Oil prices have plummeted nearly 60 percent since June. Global supplies have soared, thanks partly to a boom in U.S. shale oil production, at a time when growth in global demand for crude has slowed.
Saudi Arabia occupies a unique position in world oil markets. It is one of the world’s biggest producers, it has the strongest voice within OPEC as its largest exporter, and it is the only oil producer that has the ability to significantly increase or decrease output in response to changing market conditions.
Despite a big drop in oil revenue, Saudi Arabia has declined to cut production on its own or back a cut by OPEC in an effort to reverse the price decline.

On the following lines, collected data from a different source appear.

Lemma handledBefore_split (id : Entity) (l : list Entity) :
  id ∈ l -> ∃ rest, l = handledBefore id l ++ id :: rest.
Proof.
  induction l as [|e l IH]; intros Hin; [by apply not_elem_of_nil in Hin|].
  simpl. destruct (N.eqb_spec e id) as [->|Hne]; [by exists l|].
  apply elem_of_cons in Hin as [->|Hin]; [done|].
  destruct (IH Hin) as [rest Hrest]. exists rest. simpl. by f_equal.
Qed.

Lemma armed_ext (s s' : GameServer) (id : Entity) (input : InputComponent)
  (weapon : AttackComponent) :
  inputs (World_ s') = inputs (World_ s) ->
  equipments (World_ s') = equipments (World_ s) ->
  (is_Some (transforms (World_ s) !! id) ->
   is_Some (transforms (World_ s') !! id)) ->
  armed s id input weapon -> armed s' id input weapon.
Proof.
  intros Hi He Ht (Hin & Hatt & Hsp & Hw & Htr). unfold armed.
  rewrite Hi. repeat split; auto.
  unfold weaponOf in *. tables. by rewrite He.
Qed.

Lemma HandleAttack_held (id : Entity) (now : float) (s : GameServer) :
  held s id = true -> HandleAttack id now s = s.
Proof.
  unfold held, HandleAttack. intros Hheld.
  destruct (Players s !! id) as [player|]; [|done]. rewrite Hheld.
  repeat case_match; done.
Qed.

Lemma HandleAttack_cooling (id : Entity) (now : float) (s : GameServer)
  (input : InputComponent) (weapon : AttackComponent) :
  armed s id input weapon ->
  (now - lastAttack s id <? Cooldown weapon) = true ->
  HandleAttack id now s = s.
Proof.
  intros (Hin & Hatt & Hsp & Hw & Htr) Hcool. unfold HandleAttack.
  tables. rewrite Hin, Hatt, Hsp, Hw. cbn [negb String.eqb].
  unfold lastAttack in Hcool. tables. rewrite Hcool.
  by destruct (match Players s !! id with Some _ => _ | None => _ end).
Qed.

Lemma HandleAttack_fire (id : Entity) (now : float) (s : GameServer)
  (input : InputComponent) (weapon : AttackComponent) :
  armed s id input weapon ->
  held s id = false ->
  (now - lastAttack s id <? Cooldown weapon) = false ->
  attackStarted id s (HandleAttack id now s) = true ∧
  lastAttack (HandleAttack id now s) id = now.
Proof.
  intros (Hin & Hatt & Hsp & Hw & [transform Htr]) Hheld Hready.
  unfold HandleAttack, held in *.
  tables. rewrite Hin, Hatt, Hheld, Hsp, Hw. cbn [negb String.eqb].
  unfold lastAttack in Hready. tables. rewrite Hready, Htr.
  unfold attackStarted, lastAttack, spawnAttack, NewEntity, withWorld.
  destruct (aType weapon);
    destruct (sprites (World_ s) !! id);
    repeat match goal with
           | |- context [let '(_, _) := ?d in _] => destruct d
           end;
    cbn [World_]; tables; rewrite next_id_moves;
    rewrite !lookup_insert_eq; cbn [negb andb OwnerID];
    rewrite N.eqb_refl; done.
Qed.

Lemma attackStarted_same (id : Entity) (s : GameServer) :
  attackStarted id s s = false.
Proof. unfold attackStarted. by rewrite N.eqb_refl. Qed.

Lemma lastAttack_ext (s s' : GameServer) (id : Entity) :
  attacks (World_ s') !! id = attacks (World_ s) !! id ->
  lastAttack s' id = lastAttack s id.
Proof. intros Heq. unfold lastAttack. tables. by rewrite Heq. Qed.

Lemma held_ext (s s' : GameServer) (id : Entity) :
  Players s' = Players s -> held s' id = held s id.
Proof. intros Heq. unfold held. by rewrite Heq. Qed.

(** What one attack phase does for an armed entity [id]: whether it begins
    an attack, and what the next phase will find. *)
Lemma tick_effect (t : Tick) (id : Entity) (s : GameServer)
  (input : InputComponent) (weapon : AttackComponent) :
  NoDup (order t) -> id ∈ order t -> armed s id input weapon ->
  firesIn t id s
  = negb (held s id)
    && negb (clock t id - lastAttack s id <? Cooldown weapon) ∧
  armed (attackPhase (order t) (clock t) s) id input weapon ∧
  held (attackPhase (order t) (clock t) s) id
  = bool_decide (is_Some (Players s !! id)) ∧
  (Players s !! id = None ->
   Players (attackPhase (order t) (clock t) s) !! id = None) ∧
  lastAttack (attackPhase (order t) (clock t) s) id
  = (if firesIn t id s then clock t id else lastAttack s id).
Proof.
  intros Hnodup Hin Harmed. unfold firesIn, attackPhase.
  rewrite bool_decide_eq_true_2 by done. cbn [andb].
  destruct (handledBefore_split id (order t) Hin) as [rest Horder].
  pose proof (handledBefore_notin id (order t)) as Hpre.
  remember (handledBefore id (order t)) as pre eqn:Hpre_def.
  clear Hpre_def.
  set (before := handleAttacks pre (clock t) s).
  destruct (handleAttacks_frame pre (clock t) s) as (Hi & He & Hp & Ht & Ha).
  fold before in Hi, He, Hp, Ht, Ha.
  assert (armed before id input weapon) as Harmed1.
  { eapply armed_ext; [exact Hi|exact He|apply Ht|exact Harmed]. }
  assert (held before id = held s id) as Hheld1 by (by apply held_ext).
  assert (lastAttack before id = lastAttack s id) as Hlast1.
  { apply lastAttack_ext. by apply Ha. }
  assert (id ∉ rest) as Hrest.
  { rewrite Horder in Hnodup. apply NoDup_app in Hnodup as (_ & _ & Hn).
    by apply NoDup_cons in Hn as [? _]. }
  assert (handleAttacks (order t) (clock t) s
          = handleAttacks rest (clock t)
              (HandleAttack id (clock t id) before)) as ->.
  { rewrite Horder, handleAttacks_app. done. }
  set (mid := HandleAttack id (clock t id) before).
  destruct (HandleAttack_frame id (clock t id) before)
    as (Hi2 & He2 & Hp2 & Ht2 & _).
  fold mid in Hi2, He2, Hp2, Ht2.
  destruct (handleAttacks_frame rest (clock t) mid)
    as (Hi3 & He3 & Hp3 & Ht3 & Ha3).
  set (after := handleAttacks rest (clock t) mid) in *.
  assert (armed after id input weapon) as Harmed3.
  { eapply armed_ext; [exact Hi3|exact He3|apply Ht3|].
    eapply armed_ext; [exact Hi2|exact He2|apply Ht2|exact Harmed1]. }
  assert (Players after = Players s) as Hplayers by congruence.
  assert (lastAttack (recordPrevInputs after) id = lastAttack mid id) as ->.
  { apply lastAttack_ext. cbn [recordPrevInputs World_]. by apply Ha3. }
  assert (attackStarted id before mid
          = negb (held s id)
            && negb (clock t id - lastAttack s id <? Cooldown weapon)
          ∧ lastAttack mid id
            = (if attackStarted id before mid then clock t id
               else lastAttack s id)) as [Hfire Hlast].
  { rewrite <- Hheld1, <- Hlast1. unfold mid.
    destruct (held before id) eqn:Hh.
    - rewrite HandleAttack_held by done.
      rewrite attackStarted_same. done.
    - destruct (clock t id - lastAttack before id <? Cooldown weapon) eqn:Hc.
      + rewrite (HandleAttack_cooling id _ before input weapon) by done.
        rewrite attackStarted_same. done.
      + destruct (HandleAttack_fire id (clock t id) before input weapon
                    Harmed1 Hh Hc) as [-> ->]. done. }
  split; [exact Hfire|]. split.
  { destruct Harmed3 as (? & ? & ? & ? & ?). done. }
  assert (∀ p, Players s !! id = p ->
            Players (recordPrevInputs after) !! id
            = (fun player => mkPlayer (Username player) input) <$> p)
    as Hrec.
  { intros p <-. cbn [recordPrevInputs Players].
    rewrite map_lookup_imap, Hplayers.
    destruct Harmed3 as (Hin3 & _). tables. rewrite Hin3.
    by destruct (Players s !! id). }
  split; [|split; [|exact Hlast]].
  - unfold held at 1. rewrite (Hrec _ eq_refl).
    destruct Harmed as (_ & Hatt & _).
    destruct (Players s !! id) as [player|].
    + rewrite bool_decide_eq_true_2 by eauto. cbn. exact Hatt.
    + rewrite bool_decide_eq_false_2 by (intros [? ?]; done). done.
  - intros Hnone. by rewrite (Hrec _ Hnone).
Qed.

The country produced 9.6 million barrels a day in January, according to Platts, the energy information division of McGraw Hill. That’s enough to satisfy 11 percent of global demand.
The question now is whether Abdullah’s successor Prince Salman will change the kingdom’s oil policy.
Saudi oil minister Ali Al-Naimi has expressed a desire to retire, but he is expected to stay on at least through OPEC’s next scheduled meeting, in June.
“Naimi is a market-calming voice, and very well-respected,” said Frank Verrastro of the Center for Strategic and International Studies. “Naimi will likely stay on during this period of uncertainty.”
Salman’s son is the country’s deputy oil minister, but Verrastro said it’s unlikely he will replace Naimi because Saudi Arabia does not have a history of naming members of the royal family to that position.
Larry Goldstein, a veteran oil adviser at the Energy Policy Research Foundation, said he expects that, if anything, the king’s death could delay any decision by Saudi Arabia on whether to cut production or back an OPEC cut. That would help keep oil prices low.
“Continuity and stability is what they will be looking for,” he said.